BeOS had no chance to be evaluated on its own merits because by that time Microsoft had already applied anticompetitive and illegal leverage on PC vendors - for which they were convicted and paid a hefty fine (which was likely a calculated and very successful investment, all things considered).

The Amiga wasn’t even expensive for what it gave: it was significantly cheaper than a PC or Mac with comparable performance, and even had decently fast PC emulation and ran Mac software faster than the Mac.

It did not have a cheap “entry level” model, though, which was one big problem. The other (not unrelated) problem was incredible incompetence among Commodore management.




Do you not consider the A500 cheap? I believe you they were going for around $600 in late 80’s money, at least in the US. This wasn’t Atari ST cheap but still not a bad deal.


A starter no-brand beige box was always cheaper. And iirc, for a long time you couldn’t get an el-cheapo monochrome monitor for the Amiga - only color or TV, which was ok for the C64-upgraders but not for the PC competition.

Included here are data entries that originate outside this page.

(* ===== verification/Scheduler.v ===== *)
(** * [scheduler/schedulerplugin/localstorage]: the scheduler plugin

    [storage-plugins.go] and [k8s.go].  What the listers and the API server
    answer is the record [Listers]; the conversions of unstructured objects are
    part of the answers.  Scores are IEEE double precision numbers. *)

From S2P Require Import Prelude GoFloat GoStrings Api GoRuntime Mutx Exec Utils Config NodeService.

#[local] Open Scope string_scope.
#[local] Open Scope list_scope.
#[local] Open Scope Z_scope.

(** ** Objects *)

Record PersistentVolumeClaim := mkPvc {
  pvc_StorageClassName : option string;
  pvc_Bound : bool;
  pvc_VolumeName : string;
  pvc_Storage : Z
}.

Record StorageClass := mkSc {
  sc_Name : string;
  sc_Provisioner : string;
  sc_Parameters : gmap string string
}.

(** The attributes of the CSI source of a volume, if it has one. *)
Record PersistentVolume := mkPersistentVolume {
  pv_CSI : option (gmap string string)
}.

(** The claim a volume of a pod refers to, if any. *)
Record Pod := mkPod {
  pod_Name : string;
  pod_Namespace : string;
  pod_Claims : list (option string)
}.

(** The cache of logic volumes holds objects whose conversion may fail. *)
Record Listers := mkListers {
  li_pvc : string → string → res PersistentVolumeClaim;
  li_sc : string → res StorageClass;
  li_pv : string → res PersistentVolume;
  li_lvs : res (list (res LogicVolume));
  li_api_lvs : res (list LogicVolume);
  li_nsr : string → res (res NodeStorageResource);
  li_api_nsr : string → res NodeStorageResource
}.

Record pvcRequest := mkRequest {
  rq_exclusive : bool;
  rq_request : Z
}.

Inductive Status :=
| Success
| StatusError (msg : string)
| UnschedulableAndUnresolvable (msg : string).

(** ** [k8s.go] *)

Definition getNodeStorageResource (li : Listers) (nodeName : string) : res NodeStorageResource :=
  match li_nsr li nodeName with
  | (_, Some _) => li_api_nsr li nodeName
  | (converted, None) => converted
  end.

(** The cached volumes, up to the first that cannot be converted. *)
Fixpoint convert_all (l : list (res LogicVolume)) : res (list LogicVolume) :=
  match l with
  | [] => ([], None)
  | (_, Some e) :: _ => ([], Some e)
  | (lv, None) :: l' =>
      match convert_all l' with
      | (_, Some e) => ([], Some e)
      | (lvs, None) => (lv :: lvs, None)
      end
  end.

Definition getLvExclusivityDisks (li : Listers) (nodeName : string) : res (list string) :=
  let lvs := match li_lvs li with
             | (_, Some _) => li_api_lvs li
             | (objs, None) => convert_all objs
             end in
  match lvs with
  | (_, Some e) => ([], Some e)
  | (lvs, None) =>
      (foldl (λ acc lv,
         if String.eqb (ls_NodeName (lv_Spec lv)) nodeName && String.eqb (mget (lv_Annotations lv) ExclusivityDisk) "true"
         then acc ++ [ls_DeviceGroup (lv_Spec lv)] else acc) [] lvs, None)
  end.

(** ** [storage-plugins.go] *)

(** Bytes to GiB, rounded up. *)
Definition request_gb (bytes : Z) : Z := i64 (Z.shiftr (i64 (bytes - 1)) 30 + 1).

Section plugin.
Context `{GoRuntime} (cfg : Settings).

(** The first index from [i] on whose value is large enough. *)
Fixpoint first_fit (requestGb : Z) (i : nat) (l : list Z) : option nat :=
  match l with
  | [] => None
  | a :: l' => if requestGb <=? a then Some i else first_fit requestGb (S i) l'
  end.

(** The index, and the array after the call, which sorts it in place. *)
Definition minimumValueMinus (array : list Z) (pvcR : pvcRequest) : Z * list Z :=
  let array := sort_slice (λ x y, x <? y) array in
  let requestGb := request_gb (rq_request pvcR) in
  match first_fit requestGb O array with
  | None => (-1, array)
  | Some index =>
      let a := default 0 (array !! index) in
      (Z.of_nat index, <[index := if rq_exclusive pvcR then 0 else i64 (a - requestGb)]> array)
  end.

Abbreviation requests := (gmap string (list pvcRequest)).

(** The map of requests, the node of the bound volumes, and whether a raw
    group is used; an error comes with what was collected. *)
Definition pvc_result : Type := (requests * string * bool) * option error.

(** One volume of the pod; [exclusive] stays set from one volume to the next. *)
Inductive vol_step :=
| VolNext (m : requests) (nodeName : string) (useRaw exclusive : bool)
| VolStop (e : error) (m : requests) (nodeName : string) (useRaw : bool)
| VolPanic.

Definition bad_ratio : error := ErrString "carina.storage.io/cache-disk-ratio should be in 1-100".

(** A claim that is not bound yet. *)
Definition unbound_claim (sc : StorageClass) (pvc : PersistentVolumeClaim)
    (m : requests) (nodeName : string) (useRaw exclusive : bool) : vol_step :=
  let deviceGroup := mget (sc_Parameters sc) DeviceDiskKey in
  if SchedulerConfig.CheckHostDeviceGroup cfg deviceGroup then VolNext m nodeName useRaw exclusive
  else
  let useRaw := useRaw || SchedulerConfig.CheckRawDeviceGroup cfg deviceGroup in
  let deviceGroup := if String.eqb deviceGroup "" then mget (sc_Parameters sc) VolumeBackendDiskType else deviceGroup in
  let cacheGroup := mget (sc_Parameters sc) VolumeCacheDiskType in
  let cached :=
    if String.eqb cacheGroup "" then inl (cacheGroup, m)
    else
      let cacheGroup := SchedulerConfig.GetDeviceGroup cfg deviceGroup in
      match ParseInt64 (mget (sc_Parameters sc) VolumeCacheDiskRatio) with
      | (_, Some _) => inr bad_ratio
      | (ratio, None) =>
          if (ratio <? 1) || (100 <=? ratio) then inr bad_ratio
          else
            let cacheRequestBytes := Z.quot (i64 (pvc_Storage pvc * ratio)) 100 in
            inl (cacheGroup,
                 <[cacheGroup := default [] (m !! cacheGroup) ++ [mkRequest false cacheRequestBytes]]> m)
      end in
  match cached with
  | inr e => VolStop e m nodeName useRaw
  | inl (cacheGroup, m) =>
      if String.eqb deviceGroup "" then
        VolStop (ErrString ("not set deviceGroup in storageClass " +:+ sc_Name sc)) m nodeName useRaw
      else
        let deviceGroup := SchedulerConfig.GetDeviceGroup cfg deviceGroup in
        let exclusive := exclusive || String.eqb (mget (sc_Parameters sc) ExclusivityDisk) "true" in
        VolNext (<[deviceGroup := default [] (m !! cacheGroup) ++ [mkRequest exclusive (pvc_Storage pvc)]]> m)
          nodeName useRaw exclusive
  end.

Definition pod_volume (li : Listers) (pod : Pod) (claim : option string)
    (m : requests) (nodeName : string) (useRaw exclusive : bool) : vol_step :=
  match claim with
  | None => VolNext m nodeName useRaw exclusive
  | Some pvcName =>
  match li_pvc li (pod_Namespace pod) pvcName with
  | (_, Some e) => VolStop e m nodeName useRaw
  | (pvc, None) =>
  match pvc_StorageClassName pvc with
  | None => VolNext m nodeName useRaw exclusive
  | Some class =>
  match li_sc li class with
  | (_, Some e) => VolStop e m nodeName useRaw
  | (sc, None) =>
  if negb (String.eqb (sc_Provisioner sc) CSIPluginName) then VolNext m nodeName useRaw exclusive
  else if pvc_Bound pvc then
    match li_pv li (pvc_VolumeName pvc) with
    | (_, Some e) => VolStop e m nodeName useRaw
    | (pv, None) =>
        match pv_CSI pv with
        | None => VolPanic
        | Some attributes =>
            let node := mget attributes VolumeDeviceNode in
            if String.eqb nodeName "" then VolNext m node useRaw exclusive
            else if negb (String.eqb nodeName node) then VolStop (ErrString "pvc node clash") m nodeName useRaw
            else VolNext m nodeName useRaw exclusive
        end
    end
  else unbound_claim sc pvc m nodeName useRaw exclusive
  end end end end.

Fixpoint pod_volumes (li : Listers) (pod : Pod) (l : list (option string))
    (m : requests) (nodeName : string) (useRaw exclusive : bool) : outcome pvc_result :=
  match l with
  | [] => Done ((m, nodeName, useRaw), None)
  | claim :: l' =>
      match pod_volume li pod claim m nodeName useRaw exclusive with
      | VolNext m nodeName useRaw exclusive => pod_volumes li pod l' m nodeName useRaw exclusive
      | VolStop e m nodeName useRaw => Done ((m, nodeName, useRaw), Some e)
      | VolPanic => Panic nil_deref
      end
  end.

Definition getPvcRequestMap (li : Listers) (pod : Pod) : outcome pvc_result :=
  pod_volumes li pod (pod_Claims pod) ∅ "" false false.

Definition getAllocatableMap (li : Listers) (useRaw : bool) (nodeName : string) : res (gmap string Z) :=
  let lvs := if useRaw then getLvExclusivityDisks li nodeName else ([], None) in
  match lvs with
  | (_, Some e) => (∅, Some (ErrString ("failed to obtain node lvs, " +:+ Error e)))
  | (lvExclusivityDisks, None) =>
  match getNodeStorageResource li nodeName with
  | (_, Some e) => (∅, Some (ErrString ("Failed to obtain node storages, " +:+ Error e)))
  | (nsr, None) =>
      let allocatableMap :=
        foldl (λ acc kv,
          if negb (HasPrefix kv.1 DeviceCapacityKeyPrefix) then acc
          else
            let lvGroup := TrimPrefix kv.1 DeviceCapacityKeyPrefix in
            if SchedulerConfig.CheckRawDeviceGroup cfg (group_name lvGroup) && ContainsString lvExclusivityDisks lvGroup
            then acc
            else <[lvGroup := kv.2]> acc) ∅ (map_range 50 (nsr_Allocatable nsr)) in
      if decide (allocatableMap = ∅) then (∅, Some (ErrString "can't get device allocatableMap"))
      else (allocatableMap, None)
  end end.

(** *** [Filter] *)

(** The requests of a raw group against the free spaces. *)
Fixpoint place_all (array : list Z) (l : list pvcRequest) : bool :=
  match l with
  | [] => true
  | r :: l' =>
      let '(index, array) := minimumValueMinus array r in
      if index <? 0 then false else place_all array l'
  end.

Definition total_bytes (l : list pvcRequest) : Z := foldl (λ acc r, i64 (acc + rq_request r)) 0 l.

(** The disks whose name contains the group's. *)
Definition matching_disks (allocatableMap : gmap string Z) (scDeviceGroup : string) (site : nat) : list Z :=
  (List.filter (λ kv, Contains kv.1 scDeviceGroup) (map_range site allocatableMap)).*2.

Definition group_fits (allocatableMap : gmap string Z) (scDeviceGroup : string) (pvcRequests : list pvcRequest) : bool :=
  let pvcRequests := sort_slice (λ x y, rq_request y <? rq_request x) pvcRequests in
  if SchedulerConfig.CheckRawDeviceGroup cfg scDeviceGroup then
    place_all (matching_disks allocatableMap scDeviceGroup 52) pvcRequests
  else
    negb (default 0 (allocatableMap !! scDeviceGroup) <? request_gb (total_bytes pvcRequests)).

Definition Filter (li : Listers) (pod : Pod) (node : string) : outcome Status :=
  r ← getPvcRequestMap li pod;
  match r with
  | (_, Some e) => Done (StatusError (Error e))
  | ((pvcRequestMap, nodeName, useRaw), None) =>
      if negb (String.eqb nodeName "") && negb (String.eqb nodeName node) then
        Done (UnschedulableAndUnresolvable "pv node mismatch")
      else if decide (pvcRequestMap = ∅) then Done Success
      else
        match getAllocatableMap li useRaw node with
        | (_, Some e) => Done (UnschedulableAndUnresolvable (Error e))
        | (allocatableMap, None) =>
            if forallb (λ kv, group_fits allocatableMap kv.1 kv.2) (map_range 51 pvcRequestMap) then Done Success
            else Done (UnschedulableAndUnresolvable "node storage resource insufficient")
        end
  end.

(** *** [Score] *)

Definition MaxScore : Z := 10.

(** What one group adds to the score. *)
Definition group_score (allocatableMap : gmap string Z) (scoref : float64) (kv : string * list pvcRequest) : float64 :=
  let requestTotalGb := request_gb (total_bytes kv.2) in
  let allocatableTotal :=
    if SchedulerConfig.CheckRawDeviceGroup cfg kv.1
    then foldl (λ acc a, i64 (acc + a)) 0 (matching_disks allocatableMap kv.1 54)
    else default 0 (allocatableMap !! kv.1) in
  let ratio := f_div (float_of_int requestTotalGb) (float_of_int allocatableTotal) in
  let strategy := SchedulerConfig.SchedulerStrategy cfg in
  let scoref := if String.eqb strategy Schedulerspreadout then f_add scoref (f_sub (float_of_int 1) ratio) else scoref in
  if String.eqb strategy SchedulerBinpack then f_add scoref ratio else scoref.

(** [oob] is the result of converting a number that is no [int64]. *)
Definition Score (oob : float64 → Z) (li : Listers) (pod : Pod) (nodeName : string) : outcome (Z * Status) :=
  r ← getPvcRequestMap li pod;
  match r with
  | (_, Some e) => Done (0, UnschedulableAndUnresolvable (Error e))
  | ((pvcRequestMap, node, useRaw), None) =>
      if String.eqb node nodeName then Done (MaxScore, Success)
      else if decide (pvcRequestMap = ∅) then Done (5, Success)
      else
        match getAllocatableMap li useRaw nodeName with
        | (_, Some e) => Done (0, UnschedulableAndUnresolvable (Error e))
        | (allocatableMap, None) =>
            let groups := map_range 53 pvcRequestMap in
            let scoref := foldl (group_score allocatableMap) (S754_zero false) groups in
            let x := f_mul (f_div scoref (float_of_int (Z.of_nat (length groups)))) (float_of_int MaxScore) in
            Done (default (oob x) (int_of_float x), Success)
        end
  end.
End plugin.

True. PC clones were always cheaper.

You could use a composite monitor on the A500/2000. It was only in monochrome. I did that for the first couple months I had my A500.


Around me, they still cost twice as much as a CGA or Hercules (or even dual) monochrome monitor. The starter Amiga cost twice the starter PC until 1993 or so, and by then the war was lost. It was too expensive for a middle class family where I lived.